In Millett's mind at least, she and her mother are Thelma and Louise on the lam. She's thrilled to have her mother as a partner in crime.
There's a little unattractiveness to this obvious pleasure at being finally on the same side with her mother against Big Sister and the institutional authorities. Does she like her mother better as an oppressed prisoner than as a successful retired insurance agent?
Well, maybe that, but also she's touchingly grateful for her mother's gratitude. Yes, and Millett only trusts the truths a society reveals by mistreating people.
A little disturbingly, Millett often uses courtship vocabulary in her talk about attempts to please her mother, as when she brings tulips to a visit "feeling like a suitor," and calls their relationship over the long days of her mother's recovery "this strangest love affair." This story is in fact about courtship -- Millett initially trying to make peace, and later, helped by events, seducing her mother to her own "outlaw" mentality.
But the persuasion is not only on one side: Millett comes to admit that her own Foucauldian obsession with defending victims has plenty in common with her mother's sunnier but equally resolute sense of "what is fair." They agree on the Gulf War and Anita Hill. One day Millett realizes "that the grudge is all gone."
Mother is still bossy, "telling me to see visitors to the door as if I might not, instructing me. I become a clod, a disgruntled teenager being taught manners." But Millett loves her mother's authoritative character now that it's part of her self-defense against being put away.
Millett has chosen to write this book not in the polished Oxford academese of Sexual Politics or in the dense polemic of The Politics of Cruelty, but in unbuttoned memoir prose that dares the reader to like her warts and all. She indulges in old-fashioned poetic syntax -- "a luxury of gray Oldsmobile" -- and in portentousness about the perfectly ordinary -- "I am here to see her off in a cab: it is the day for the hairdresser." She uses her "writer" and "artist" (interestingly, more than "lesbian") status as an armoring identity to excuse her moments of surliness on family visits. She likes to make lists of things, likes commas better than periods, fails to choose between two phrases and uses both instead, and as you can see from this sentence it does tend to get on one's nerves.

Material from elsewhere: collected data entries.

(** The Embedding Client does not look at the server. *)
Lemma retryLoop_embed_setMongo text maxRetries srv remaining : forall attempt w,
  retryLoop (embeddings_embedQuery text) maxRetries remaining attempt (setMongo w srv)
  = (setMongo (fst (fst (retryLoop (embeddings_embedQuery text) maxRetries remaining attempt w))) srv,
     snd (fst (retryLoop (embeddings_embedQuery text) maxRetries remaining attempt w)),
     snd (retryLoop (embeddings_embedQuery text) maxRetries remaining attempt w)).
Proof.
  induction remaining as [|k IH]; intros attempt w; [reflexivity |].
  cbn [retryLoop]. unfold embeddings_embedQuery at 1 3 5 7.
  cbn [embeddings setMongo].
  destruct (embedQuery text (embeddings w)) as [p [error|v]]; [| reflexivity].
  destruct (strictEq (status error) 429 && (attempt <? maxRetries)%Z); [| reflexivity].
  change (setEmbeddings (setMongo w srv) p) with (setMongo (setEmbeddings w p) srv).
  rewrite IH.
  destruct (retryLoop (embeddings_embedQuery text) maxRetries k (attempt + 1)
              (setEmbeddings w p)) as [[w2 ev2] r2].
  reflexivity.
Qed.

Lemma embedClient_setMongo product srv w :
  embedClient product (setMongo w srv)
  = (setMongo (fst (fst (embedClient product w))) srv,
     snd (fst (embedClient product w)), snd (embedClient product w)).
Proof.
  unfold embedClient, retryWithBackoff. rewrite retryLoop_embed_setMongo.
  destruct (retryLoop (embeddings_embedQuery (MongoProduct.embedding_text product))
              defaultMaxRetries (Z.to_nat defaultMaxRetries) 1 w) as [[w' ev] [v|e|]];
    reflexivity.
Qed.

Lemma embedInOrder_setMongo l srv : forall w,
  embedInOrder l (setMongo w srv)
  = (setMongo (fst (embedInOrder l w)) srv, snd (embedInOrder l w)).
Proof.
  induction l as [|p l IH]; intros w; [reflexivity |].
  cbn [embedInOrder]. rewrite embedClient_setMongo.
  destruct (embedClient p w) as [[w1 ev1] r]. cbn [fst snd].
  rewrite IH. destruct (embedInOrder l w1) as [w2 o]. reflexivity.
Qed.

(** One pass through the body of the loop of [generateEmbeddingsForBatch]:
    the record is pushed when its call succeeded and skipped otherwise. *)
Lemma migrate_embedProduct_run acc product w :
  exists ev,
    Migrate.embedProduct acc product w
    = (fst (fst (embedClient product w)), ev,
       inr (acc ++ kept [(product,
                          match snd (embedClient product w) with
                          | inr e => Some e
                          | inl _ => None
                          end)]))
    /\ forallb isSchedulerEvent ev = true.
Proof.
  unfold Migrate.embedProduct, bind, console, emit, tryCatch.
  change (retryWithBackoff (embeddings_embedQuery (MongoProduct.embedding_text product))
            defaultMaxRetries) with (embedClient product).
  destruct (embedClient_frame product w) as [_ Hev].
  apply client_events_are_scheduler_events in Hev.
  destruct (embedClient product w) as [[w1 ev1] [error|embedding]]; cbn [fst snd] in *;
    (eexists; split; [unfold kept; cbn [flat_map fst snd app]; rewrite ?app_nil_r; reflexivity |]);
    cbn [app forallb isSchedulerEvent andb];
    repeat (apply forallb_scheduler_app; try assumption; try reflexivity).
Qed.

(** [generateEmbeddingsForBatch] never throws and returns the records whose
    embedding call succeeded. *)
Lemma migrate_forOf_embed batch : forall acc w,
  exists ev,
    forOf batch Migrate.embedProduct acc w
    = (fst (embedInOrder batch w), ev, inr (acc ++ kept (snd (embedInOrder batch w))))
    /\ forallb isSchedulerEvent ev = true.
Proof.
  induction batch as [|product rest IH]; intros acc w.
  - exists []. simpl. rewrite app_nil_r. auto.
  - destruct (migrate_embedProduct_run acc product w) as (ev1 & Hrun1 & Hev1).
    cbn [forOf embedInOrder]. unfold bind. rewrite Hrun1.
    destruct (embedClient product w) as [[w1 evc] r]. cbn [fst snd] in *.
    destruct (IH (acc ++ kept [(product, match r with inr e => Some e | inl _ => None end)]) w1)
      as (ev2 & Hrun2 & Hev2).
    rewrite Hrun2.
    destruct (embedInOrder rest w1) as [w2 outcomes]. cbn [fst snd] in *.
    exists (ev1 ++ ev2). split.
    + unfold kept. cbn [flat_map]. rewrite app_nil_r, <- app_assoc. reflexivity.
    + apply forallb_scheduler_app; assumption.
Qed.

Lemma generateEmbeddingsForBatch_run batch w :
  exists ev,
    Migrate.generateEmbeddingsForBatch batch w
    = (fst (embedInOrder batch w), ev, inr (kept (snd (embedInOrder batch w))))
    /\ forallb isSchedulerEvent ev = true.
Proof. exact (migrate_forOf_embed batch [] w). Qed.

(** One pass through the body of the insert loop. *)
Lemma insertProduct_run st product w :
  exists srv ev st',
    Migrate.insertProduct st product w = (setMongo w srv, ev, inr st')
    /\ documents srv = documents (mongo w) ++ insertedDocuments ev
    /\ insertAttempts ev = [product]
    /\ filter isPurge ev = []
    /\ Migrate.success st' = Migrate.success st + List.length (insertedDocuments ev)
    /\ Migrate.failed st' = Migrate.failed st + count isRejectedInsert ev
    /\ count (isLog isDuplicateSkipped) ev + count (isLog isInsertFailed) ev
       = count isRejectedInsert ev
    /\ count (isLog isDuplicateSkipped) ev = count isDuplicateKeyRejection ev.
Proof.
  unfold Migrate.insertProduct, bind, tryCatch, collection_insertOne, driverCall.
  destruct (faults (mongo w)) as [|[e|] rest]; cbn [tl].
  - destruct (uniqueSku (setFaults (mongo w) [])
              && existsb (fun d => String.eqb (MongoProduct.sku d) (MongoProduct.sku product))
                   (documents (setFaults (mongo w) [])));
      (do 3 eexists; split; [reflexivity |]); unfold count; simpl; rewrite ?app_nil_r;
      repeat split; try reflexivity; try lia.
  - destruct (strictEq (code e) 11000) eqn:Ecode;
      (do 3 eexists; split; [reflexivity |]); unfold count; simpl; rewrite ?Ecode, ?app_nil_r;
      repeat split; try reflexivity; try lia.
  - destruct (uniqueSku (setFaults (mongo w) rest)
              && existsb (fun d => String.eqb (MongoProduct.sku d) (MongoProduct.sku product))
                   (documents (setFaults (mongo w) rest)));
      (do 3 eexists; split; [reflexivity |]); unfold count; simpl; rewrite ?app_nil_r;
      repeat split; try reflexivity; try lia.
Qed.

Lemma insert_forOf_run products : forall st w,
  exists srv ev st',
    forOf products Migrate.insertProduct st w = (setMongo w srv, ev, inr st')
    /\ documents srv = documents (mongo w) ++ insertedDocuments ev
    /\ insertAttempts ev = products
    /\ filter isPurge ev = []
    /\ Migrate.success st' = Migrate.success st + List.length (insertedDocuments ev)
    /\ Migrate.failed st' = Migrate.failed st + count isRejectedInsert ev
    /\ count (isLog isDuplicateSkipped) ev + count (isLog isInsertFailed) ev
       = count isRejectedInsert ev
    /\ count (isLog isDuplicateSkipped) ev = count isDuplicateKeyRejection ev.
Proof.
  induction products as [|product rest IH]; intros st w.
  - exists (mongo w), [], st. unfold count. simpl. rewrite setMongo_same, app_nil_r.
    repeat split; try reflexivity; lia.
  - destruct (insertProduct_run st product w)
      as (srv1 & ev1 & st1 & Hrun1 & Hd1 & Ha1 & Hp1 & Hs1 & Hf1 & Hl1 & Hk1).
    destruct (IH st1 (setMongo w srv1))
      as (srv2 & ev2 & st2 & Hrun2 & Hd2 & Ha2 & Hp2 & Hs2 & Hf2 & Hl2 & Hk2).
    cbn [forOf]. unfold bind. rewrite Hrun1, Hrun2.
    exists srv2, (ev1 ++ ev2), st2. split; [reflexivity |].
    cbn [mongo setMongo] in Hd2.
    rewrite insertedDocuments_app, insertAttempts_app, filter_app, !count_app, length_app.
    rewrite Hd2, Hd1, Ha1, Ha2, Hp1, Hp2, Hs2, Hs1, Hf2, Hf1, <- Hl1, <- Hl2, <- Hk1, <- Hk2,
      <- app_assoc.
    repeat split; lia.
Qed.

Lemma insertProductsToMongo_run products w :
  exists srv ev res,
    Migrate.insertProductsToMongo products w = (setMongo w srv, ev, inr res)
    /\ documents srv = documents (mongo w) ++ insertedDocuments ev
    /\ insertAttempts ev = products
    /\ filter isPurge ev = []
    /\ Migrate.success res = List.length (insertedDocuments ev)
    /\ Migrate.failed res = count isRejectedInsert ev
    /\ count (isLog isDuplicateSkipped) ev + count (isLog isInsertFailed) ev
       = count isRejectedInsert ev
    /\ count (isLog isDuplicateSkipped) ev = count isDuplicateKeyRejection ev.
Proof.
  destruct (insert_forOf_run products {| Migrate.success := 0; Migrate.failed := 0 |} w)
    as (srv & ev & res & Hrun & Hd & Ha & Hp & Hs & Hf & Hl & Hk).
  unfold Migrate.insertProductsToMongo, bind, console, emit. rewrite Hrun.
  exists srv, (Log (Inserting (List.length products)) :: ev), res.
  split; [reflexivity |]. simpl in *. auto 10.
Qed.

End MigrateLoops.

Section MigrateRun.
Context `{EmbeddingsModel}.

Lemma kept_app (a b : list Outcome) : kept (a ++ b) = kept a ++ kept b.
Proof. apply flat_map_app. Qed.

Lemma embedInOrder_keeps_mongo l w : mongo (fst (embedInOrder l w)) = mongo w.
Proof. rewrite embedInOrder_frame. reflexivity. Qed.

(** Step 7, given enough fuel for the records from [i] on: the records whose
    embedding call succeeded are handed to [insertOne], in order, and nothing
    else reaches the collection. *)
Lemma migrate_batchLoop_run mongoProducts fuel : forall i totals w,
  List.length mongoProducts - i <= fuel ->
  exists srv ev totals',
    Migrate.batchLoop mongoProducts fuel i totals w
    = (setMongo (fst (embedInOrder (skipn i mongoProducts) w)) srv, ev, inr totals')
    /\ documents srv = documents (mongo w) ++ insertedDocuments ev
    /\ insertAttempts ev = kept (snd (embedInOrder (skipn i mongoProducts) w))
    /\ filter isPurge ev = []
    /\ Migrate.success totals'
       = Migrate.success totals + List.length (insertedDocuments ev)
    /\ Migrate.failed totals' = Migrate.failed totals + count isRejectedInsert ev.
Proof.
  induction fuel as [|fuel IH]; intros i totals w Hfuel.
  - rewrite skipn_all2 by lia.
    exists (mongo w), [], totals. unfold count. simpl.
    rewrite setMongo_same, app_nil_r. repeat split; lia.
  - cbn [Migrate.batchLoop].
    destruct (i <? List.length mongoProducts)%nat eqn:Ei.
    + apply Nat.ltb_lt in Ei.
      set (tail := skipn i mongoProducts).
      assert (Hsplit : tail
                       = slice mongoProducts i (i + Migrate.BATCH_SIZE)
                           ++ skipn (i + Migrate.BATCH_SIZE) mongoProducts).
      { unfold tail, slice.
        replace (i + Migrate.BATCH_SIZE - i) with Migrate.BATCH_SIZE by lia.
        rewrite (Nat.add_comm i), <- skipn_skipn. symmetry. apply firstn_skipn. }
      rewrite Hsplit, embedInOrder_app. cbn [fst snd].
      set (batch := slice mongoProducts i (i + Migrate.BATCH_SIZE)) in *.
      destruct (generateEmbeddingsForBatch_run batch w) as (ev1 & Hrun1 & Hev1).
      destruct (scheduler_events_no_driver _ Hev1) as [Ha1 Hp1].
      destruct (no_attempt_no_insert _ Ha1) as [Hi1 Hr1].
      pose proof (embedInOrder_keeps_mongo batch w) as Hm1.
      set (w1 := fst (embedInOrder batch w)) in *.
      destruct (insertProductsToMongo_run (kept (snd (embedInOrder batch w))) w1)
        as (srv2 & ev2 & res & Hrun2 & Hd2 & Ha2 & Hp2 & Hs2 & Hf2 & _).
      destruct (IH (i + Migrate.BATCH_SIZE)
                  {| Migrate.success := Migrate.success totals + Migrate.success res;
                     Migrate.failed := Migrate.failed totals + Migrate.failed res |}
                  (setMongo w1 srv2))
        as (srv3 & ev3 & totals3 & Hrun3 & Hd3 & Ha3 & Hp3 & Hs3 & Hf3).
      { unfold Migrate.BATCH_SIZE. lia. }
      rewrite embedInOrder_setMongo in Hrun3, Ha3. cbn [fst snd mongo setMongo] in *.
      unfold bind at 1. rewrite Hrun1.
      unfold bind at 1. rewrite Hrun2.
      unfold bind.
      destruct (i + Migrate.BATCH_SIZE <? List.length mongoProducts)%nat;
        cbn [console setTimeout emit ret]; rewrite Hrun3;
        exists srv3; eexists; exists totals3; (split; [reflexivity |]);
        rewrite !insertedDocuments_app, !insertAttempts_app, !filter_app, !count_app,
          !length_app, kept_app;
        rewrite Hd3, Hd2, Hm1, Ha1, Ha2, Ha3, Hp1, Hp2, Hp3, Hi1, Hr1, Hs3, Hf3, Hs2, Hf2;
        unfold count; cbn [app insertedDocuments insertAttempts flat_map filter isPurge
                             isRejectedInsert List.length Nat.add
                             Migrate.success Migrate.failed];
        rewrite ?app_nil_r, ?app_assoc; repeat split; lia.
    + apply Nat.ltb_ge in Ei. rewrite skipn_all2 by lia.
      exists (mongo w), [], totals. unfold count. simpl.
      rewrite setMongo_same, app_nil_r. repeat split; lia.
Qed.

But Millett's sharp underdog eye notices important things. For example, social Darwinism among old ladies who watch each other unforgivingly for signs of slipping -- "you're either with it or you're not." A familiar notion from Millett's The Loony-Bin Trip recurs: how medical authorities judge mental and physical soundness by appearances. It's a mistake to bring Mother into the dining room in a wheelchair she doesn't really need. Someone might think she belongs in a nursing home.
We do also get the kind of reflections that turn up in more typical memoirs of caretaking: frustration at the patient's neediness, guilt over the frustration, worry about whether difficult physical therapy will help, self-questioning: "Do I contribute or only disrupt?"
Millett's is not, however, a soft feminism that shudders at every jolt. We learn only parenthetically that Mother Millett had a double mastectomy years ago. Mother Millett is a tough Minnesotan. If she suffers from body image issues on the subject she doesn't discuss it.
In among all of this are Millett's thumbnail essays about politics, baseball, heartland virtues, political torture, commodified art, her variously ornery and sleek-professional relatives, artists' need for cheap urban work space, and her own efforts to save her loft on the Bowery, which she inhabits while also maintaining an artists' colony on an upstate Christmas tree farm.
The Verso hardcover edition is handsomely presented but could use better proofing -- there's a New York mayor named "Denkins," a Haitian president spelled "Aristede,"the town of "Binghampton, New York" (extra "p"), and a weird Emily Dickinson overuse of capital letters.
Warts and all, this book belongs in your brain. You'll argue with Kate Millett as you read, but the important part is, you'll think.